Top of Recorded information
(** The list comprehension of [get_provider_configs]: the three tests on a
    stored entry, then the element. *)
Definition provider_configs_item (provider_type : option ProviderType)
  (provider_domain : option string) (include_values : bool)
  (prov_entries : list string) (prov_conf : value)
  : M (option ProviderConfig) :=
  type_ok <- match provider_type with
             | None => ret true
             | Some t =>
                 ty <- lift (py_getitem prov_conf "type") ;;
                 ret (eq_str ty (ProviderType_value t))
             end ;;
  if negb type_ok then ret None else
  domain_ok <- match provider_domain with
               | None => ret true
               | Some dom =>
                   dv <- lift (py_getitem prov_conf "domain") ;;
                   ret (eq_str dv dom)
               end ;;
  if negb domain_ok then ret None else
  dv <- lift (py_getitem prov_conf "domain") ;;
  known <- lift (py_in_str_set dv prov_entries) ;;
  if negb known then ret None else
  if include_values then
    iid <- lift (py_getitem prov_conf "instance_id") ;;
    c <- get_provider_config (py_str iid) ;;
    ret (Some c)
  else
    c <- lift (ProviderConfig_parse host [] prov_conf) ;;
    ret (Some c).

Fixpoint collect {A B} (xs : list A) (f : A -> M (option B)) : M (list B) :=
  match xs with
  | [] => ret []
  | x :: xs' =>
      o <- f x ;;
      r <- collect xs' f ;;
      ret (match o with Some b => b :: r | None => r end)
  end.

Definition get_provider_configs (provider_type : option ProviderType)
  (provider_domain : option string) (include_values : bool)
  : M (list ProviderConfig) :=
  raw_values <- get CONF_PROVIDERS (VDict []) ;;
  ms <- read (fun s => manifests (mass s)) ;;
  prov_confs <- lift (py_values raw_values) ;;
  collect prov_confs
    (provider_configs_item provider_type provider_domain include_values
       (map m_domain ms)).

Definition option_truthy (o : option string) : bool :=
  match o with Some s => negb (is_empty s) | None => false end.
Context {Session : Type}.
Implicit Types (config : ServerConfig Session) (session : BackendSession Session).
Implicit Types (b backend : Backend Session) (backends : list (Backend Session)).

(** The backend says that nobody is logged in on this session. *)
Definition loggedOut session b : Prop := isLoggedIn b session = Ok false.

Lemma firstLoggedIn_found session pre b post :
  Forall (loggedOut session) pre → isLoggedIn b session = Ok true →
  firstLoggedIn session (pre ++ b :: post) = Ok (Some b).
Proof.
  intros Hpre Hb. induction Hpre as [|x pre Hx _ IH]; simpl.
  - by rewrite Hb.
  - by rewrite Hx.
Qed.

Lemma firstLoggedIn_none session backends :
  Forall (loggedOut session) backends → firstLoggedIn session backends = Ok None.
Proof.
  intros Hall. induction Hall as [|x l Hx _ IH]; simpl; [done|]. by rewrite Hx.
Qed.

Lemma firstLoggedIn_throw session pre b post e :
  Forall (loggedOut session) pre → isLoggedIn b session = Throw e →
  firstLoggedIn session (pre ++ b :: post) = Throw e.
Proof.
  intros Hpre Hb. induction Hpre as [|x pre Hx _ IH]; simpl.
  - by rewrite Hb.
  - by rewrite Hx.
Qed.

(** The backend with this id and of this type. *)
Definition is_backend (bid : BackendId) (ty : BackendType) b : Prop :=
  id b = bid ∧ type b = ty.

(** C3, as amended: the three tiers of [getBackend].  (1) With an explicit
    id that is not the empty string, the answer is the first backend of the
    list with that id and of that type, or not-found when there is none,
    whatever the backends say about the session.  Otherwise, that is
    without an explicit id or with the empty string for one: (2) the first
    backend that reports the session logged in, all backends before it
    reporting it logged out; (3) the first backend of the list, or
    not-found on an empty list, when every backend reports the session
    logged out.  A failure of [isLoggedIn] met during the scan of (2) is the
    failure of [getBackend]. *)
Theorem getBackend_resolution config session ty backendId :
  let backends := getBackends config ty in
  (∀ bid, backendId = Some bid → bid ≠ "" →
     ∃ r, getBackend config session ty backendId = Ok r
          ∧ first_such (is_backend bid ty) backends r)
  ∧ (backendId = None ∨ backendId = Some "" →
     (∀ pre b post,
        backends = pre ++ b :: post →
        Forall (loggedOut session) pre → isLoggedIn b session = Ok true →
        getBackend config session ty backendId = Ok (Some b))
     ∧ (Forall (loggedOut session) backends →
        getBackend config session ty backendId = Ok (head backends))
     ∧ (∀ pre b post e,
        backends = pre ++ b :: post →
        Forall (loggedOut session) pre → isLoggedIn b session = Throw e →
        getBackend config session ty backendId = Throw e)).
Proof.
  intros backends. split.
  - intros bid -> Hne. unfold getBackend. simpl truthy.
    rewrite bool_decide_eq_false_2 by done. simpl. eexists. split; [done|].
    fold backends.
    pose proof (find_first_such
      (λ s : Backend Session,
         bool_decide (Some (id s) = Some bid) && bool_decide (type s = ty)) backends) as H.
    assert (∀ s : Backend Session,
      bool_decide (Some (id s) = Some bid) && bool_decide (type s = ty) = true
      ↔ is_backend bid ty s) as Heq.
    { intros s. rewrite andb_true_iff, !bool_decide_eq_true. unfold is_backend.
      split; [intros [[= H1] H2]|intros [H1 H2]]; split; try done. by f_equal. }
    destruct (List.find _ backends) as [b|]; simpl in *.
    + destruct H as (pre & post & Hl & Hb & Hpre). exists pre, post.
      split_and!; [done|by apply Heq|].
      eapply Forall_impl; [exact Hpre|]. intros x Hx Hx'. by apply Hx, Heq.
    + eapply Forall_impl; [exact H|]. intros x Hx Hx'. by apply Hx, Heq.
  - intros Hfalsy.
    assert (truthy backendId = false) as Ht by (by destruct Hfalsy as [->| ->]).
    unfold getBackend. rewrite Ht. fold backends. split_and!.
    + intros pre b post -> Hpre Hb. by rewrite firstLoggedIn_found.
    + intros Hall. by rewrite firstLoggedIn_none.
    + intros pre b post e -> Hpre Hb. by rewrite (firstLoggedIn_throw _ _ _ _ e).
Qed.

(** C9: the descriptor built by [toBackendData] depends on the session only
    through what [isLoggedIn] and [getAuthorizeURL] answer for it, and when
    it is built it holds the static fields of the backend and these two
    answers. *)
Theorem toBackendData_reads_two_answers b (s1 s2 : BackendSession Session) :
  isLoggedIn b s1 = isLoggedIn b s2 →
  getAuthorizeURL b s1 = getAuthorizeURL b s2 →
  toBackendData s1 b = toBackendData s2 b
  ∧ ∀ d, toBackendData s1 b = Ok d →
      d = mkBackendData (id b) (type b) (displayName b) (icon b)
            (to_boolean (disableLogout b)) (bd_isLoggedIn d) (authUrl d)
      ∧ isLoggedIn b s1 = Ok (bd_isLoggedIn d)
      ∧ getAuthorizeURL b s1 = Ok (authUrl d).
Proof.
  intros Hl Hu. unfold toBackendData. rewrite <- Hl, <- Hu. split; [done|].
  intros d. destruct (isLoggedIn b s1) as [li|e]; simpl; [|done].
  destruct (getAuthorizeURL b s1) as [u|e]; simpl; [|done].
  by intros [= <-].
Qed.

(** *** The routes *)

Variable missingParam : string → JsError.

Abbreviation routeLoginStatus := (Backends.routeLoginStatus missingParam).
Abbreviation routeLogout := (Backends.routeLogout missingParam).

#[local] Arguments getBackend : simpl never.
#[local] Arguments toBackendData : simpl never.
#[local] Arguments siteMeta : simpl never.

Ltac run_route :=
  unfold Backends.routeLoginStatus, Backends.routeLogout, queryOf, requiredParam,
    mbind, result_bind, mret, result_ret, nullish in *;
  simpl in *.

Lemma routeLoginStatus_success (req : Request Session LoginStatusQuery) cfg q s b d u m :
  app_config req = Some cfg → query req = Some q → session req = Some s →
  getBackend cfg (Some s) (ls_type q) (ls_backendId q) = Ok (Some b) →
  isLoggedIn b (Some s) = Ok true →
  toBackendData (Some s) b = Ok d →
  getUserData b (Some s) = Ok u →
  siteMeta (Some s) b (ls_id q) = Ok m →
  routeLoginStatus req = respond 200 (LoginStatusBody d u m).
Proof.
  intros Hc Hq Hs Hb Hl Hd Hu Hm. run_route.
  by rewrite Hc, Hq, Hs, Hb, Hl, Hd, Hu, Hm.
Qed.

Lemma routeLoginStatus_body_inv (req : Request Session LoginStatusQuery) d u m :
  json (routeLoginStatus req) = LoginStatusBody d u m →
  ∃ cfg q s b,
    app_config req = Some cfg ∧ query req = Some q ∧ session req = Some s
    ∧ getBackend cfg (Some s) (ls_type q) (ls_backendId q) = Ok (Some b)
    ∧ isLoggedIn b (Some s) = Ok true
    ∧ toBackendData (Some s) b = Ok d
    ∧ getUserData b (Some s) = Ok u
    ∧ siteMeta (Some s) b (ls_id q) = Ok m.
Proof.
  run_route.
  destruct (app_config req) as [cfg|]; [|done].
  destruct (query req) as [q|]; [|done].
  destruct (session req) as [s|]; [|done].
  destruct (getBackend cfg (Some s) (ls_type q) (ls_backendId q)) as [[b|]|e] eqn:Hb;
    [|done..].
  destruct (isLoggedIn b (Some s)) as [[|]|e] eqn:Hl; [|done..]. simpl.
  destruct (toBackendData (Some s) b) as [d'|e] eqn:Hd; [|done].
  destruct (getUserData b (Some s)) as [u'|e] eqn:Hu; [|done].
  destruct (siteMeta (Some s) b (ls_id q)) as [m'|e] eqn:Hm; [|done].
  simpl. intros [= -> -> ->]. by exists cfg, q, s, b.
Qed.

(** C4, as amended.  On the login-status route, with config, query and
    session present: 500 when no backend is resolved, 401 when the resolved
    backend reports the session logged out, 200 on success.  On the logout
    route, with backend id, config and type present: 400 (not 500) when no
    backend is resolved, and 200 when the logout call succeeds, without any
    look at the login state.  When the validation error carries the code
    400, a parameter that [requiredParam] finds missing gives 400 on both
    routes.  Every response with another status than 200 has [error: true]
    and a message. *)
Theorem route_status_codes :
  (∀ (req : Request Session LoginStatusQuery) cfg q s,
     app_config req = Some cfg → query req = Some q → session req = Some s →
     let resolved := getBackend cfg (Some s) (ls_type q) (ls_backendId q) in
     (resolved = Ok None →
      routeLoginStatus req = respond 500 (ErrorBody true "No backend found"))
     ∧ (∀ b, resolved = Ok (Some b) → isLoggedIn b (Some s) = Ok false →
        routeLoginStatus req = respond 401 (ErrorBody true "Not logged in"))
     ∧ (∀ b d u m, resolved = Ok (Some b) → isLoggedIn b (Some s) = Ok true →
        toBackendData (Some s) b = Ok d → getUserData b (Some s) = Ok u →
        siteMeta (Some s) b (ls_id q) = Ok m →
        routeLoginStatus req = respond 200 (LoginStatusBody d u m)))
  ∧ (∀ (req : Request Session LogoutQuery) cfg q bid ty,
     app_config req = Some cfg → query req = Some q →
     lo_backendId q = Some bid → lo_type q = Some ty →
     let resolved := getBackend cfg (session req) ty (Some bid) in
     (resolved = Ok None →
      routeLogout req
      = respond 400
          (ErrorBody true
             ("Error in the logout request: "
              +:+ ("Backend not found " +:+ bid +:+ " " +:+ BackendType_name ty))))
     ∧ (∀ b, resolved = Ok (Some b) → logout b (session req) = Ok () →
        routeLogout req = respond 200 (ErrorBody false "OK")))
  ∧ ((∀ name, code (missingParam name) = Some 400%Z) →
     (∀ req : Request Session LoginStatusQuery,
        app_config req = None ∨ query req = None ∨ session req = None →
        statusCode (routeLoginStatus req) = 400%Z)
     ∧ (∀ (req : Request Session LogoutQuery) q,
        query req = Some q →
        lo_backendId q = None ∨ app_config req = None ∨ lo_type q = None →
        statusCode (routeLogout req) = 400%Z))
  ∧ (∀ req : Request Session LoginStatusQuery,
       statusCode (routeLoginStatus req) ≠ 200%Z →
       ∃ msg, json (routeLoginStatus req) = ErrorBody true msg)
  ∧ (∀ req : Request Session LogoutQuery,
       statusCode (routeLogout req) ≠ 200%Z →
       ∃ msg, json (routeLogout req) = ErrorBody true msg).
Proof.
  split_and!.
  - intros req cfg q s Hc Hq Hs resolved. subst resolved. split_and!.
    + intros Hb. run_route. by rewrite Hc, Hq, Hs, Hb.
    + intros b Hb Hl. run_route. by rewrite Hc, Hq, Hs, Hb, Hl.
    + intros b d u m. by apply routeLoginStatus_success.
  - intros req cfg q bid ty Hc Hq Hbid Hty resolved. subst resolved. split_and!.
    + intros Hb. run_route. by rewrite Hq, Hbid, Hc, Hty, Hb.
    + intros b Hb Hl. run_route. by rewrite Hq, Hbid, Hc, Hty, Hb, Hl.
  - intros Hcode. split.
    + intros req Hmiss. run_route.
      destruct (app_config req); [|by rewrite Hcode].
      destruct (query req); [|by rewrite Hcode].
      destruct (session req); [|by rewrite Hcode].
      by destruct Hmiss as [?|[?|?]].
    + intros req q Hq Hmiss. run_route. rewrite Hq.
      destruct (lo_backendId q); [|by rewrite Hcode].
      destruct (app_config req); [|by rewrite Hcode].
      destruct (lo_type q); [|by rewrite Hcode].
      by destruct Hmiss as [?|[?|?]].
  - intros req. run_route.
    repeat case_match; simplify_eq/=; intros Hne; try done; by eexists.
  - intros req. run_route.
    repeat case_match; simplify_eq/=; intros Hne; try done; by eexists.
Qed.
Definition routerDiversionEdge (router : string) (server : Node)
    (dv : DiversionConfig) : Edge :=
  downlink ("edge-diversion-router-" +:+ router +:+ "-" +:+ n_id server)
    (n_id server) router (dashed "#9C27B0" "5, 5")
    (Some (orElse (dlabel dv)
             (if String.eqb (traffic_type dv) "external" then "外部分流" else "路由分流"))).

Definition routerDiversionStep (c : Ctx) (rd : RouterDiversion) : Ctx :=
  let dv := rd_diversion rd in
  let isExternalDiversion := String.eqb (traffic_type dv) "external" in
  if isExternalDiversion && bool_decide (routerId rd ∈ handledExternalDiversionDevices c)
  then c
  else
    let emit (server : Node) :=
      let c := pushEdge (routerDiversionEdge (routerId rd) server dv) c in
      if isExternalDiversion
      then withHandled (λ h, {[routerId rd]} ∪ h) c else c in
    match resolveTarget (default "undefined" (targetName rd)) (targetName rd) c with
    | Some (_, targetNode) => emit targetNode
    | None =>
        if bool_decide (targetName rd = Some "server0") then
          match findNode (λ n, includes (n_id n) "server0" ||
                               String.eqb (label (n_data n)) "server0") c with
          | Some (_, server0Node) => emit server0Node
          | None => c
          end
        else c
    end.

Definition routerDiversionPass (c : Ctx) : Ctx :=
  foldl routerDiversionStep c (routerDiversions c).

Definition cdnEdge (id source target : string) (ty : EdgeType) (st : EdgeStyle)
    (l : option string) : Edge :=
  {| e_id := id;
     e_source := source; e_sourceHandle := Some "top";
     e_target := target; e_targetHandle := Some "bottom-target";
     e_animated := true; e_type := ty; e_style := st; e_label := l |}.

Definition cdnRegularMatch (targetName : string) (n : Node) : bool :=
  String.eqb (n_id n) targetName ||
  String.eqb (n_id n) ("device-AS31898-" +:+ targetName) ||
  includes (n_id n) targetName ||
  endsWith (n_id n) ("-" +:+ targetName) ||
  String.eqb (label (n_data n)) targetName.

Definition cdnLooseMatch (n : Node) : bool :=
  (includes (n_id n) "oracle" &&
   (includes (n_id n) "dubai" || includes (n_id n) "osaka")) ||
  (truthy (label (n_data n)) && includes (label (n_data n)) "oracle").

Definition cdnRegular (node : Node) (dv : DiversionConfig) (targetName : string)
    (index : nat) (c : Ctx) : Ctx :=
  match findNode (cdnRegularMatch targetName) c with
  | Some (_, targetNode) =>
      pushEdge
        (cdnEdge ("edge-cdn-regular-" +:+ n_id node +:+ "-" +:+ n_id targetNode
                    +:+ "-" +:+ pretty index)
           (n_id node) (n_id targetNode) straight (dashed "#FF5722" "8,4")
           (Some (orElse (dlabel dv) "CDN回源"))) c
  | None =>
      match findNode cdnLooseMatch c with
      | Some (_, looseMatchNode) =>
          pushEdge
            (cdnEdge ("edge-cdn-loose-" +:+ n_id node +:+ "-" +:+ n_id looseMatchNode
                        +:+ "-" +:+ pretty index)
               (n_id node) (n_id looseMatchNode) bezier (dashed "#888888" "5,2,2,2")
               (Some (orElse (dlabel dv) "CDN回源"))) c
      | None => c
      end
  end.

Definition diversionEdge (node targetNode : Node) (dv : DiversionConfig) : Edge :=
  downlink ("edge-diversion-" +:+ n_id node +:+ "-" +:+ n_id targetNode)
    (n_id targetNode) (n_id node) (dashed "#9C27B0" "5, 5")
    (Some (orElse (dlabel dv) "外部分流")).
Bottom of Recorded information
» **Directions**: A word-for-word copy of the lines above from the one with "toBackendData (Some s) b = Ok d → getUserData" through the one with "let resolved := getBackend cfg (session", inclusive, is the only output wanted.

» **Answer space**:
        toBackendData (Some s) b = Ok d → getUserData b (Some s) = Ok u →
        siteMeta (Some s) b (ls_id q) = Ok m →
        routeLoginStatus req = respond 200 (LoginStatusBody d u m)))
  ∧ (∀ (req : Request Session LogoutQuery) cfg q bid ty,
     app_config req = Some cfg → query req = Some q →
     lo_backendId q = Some bid → lo_type q = Some ty →
     let resolved := getBackend cfg (session req) ty (Some bid) in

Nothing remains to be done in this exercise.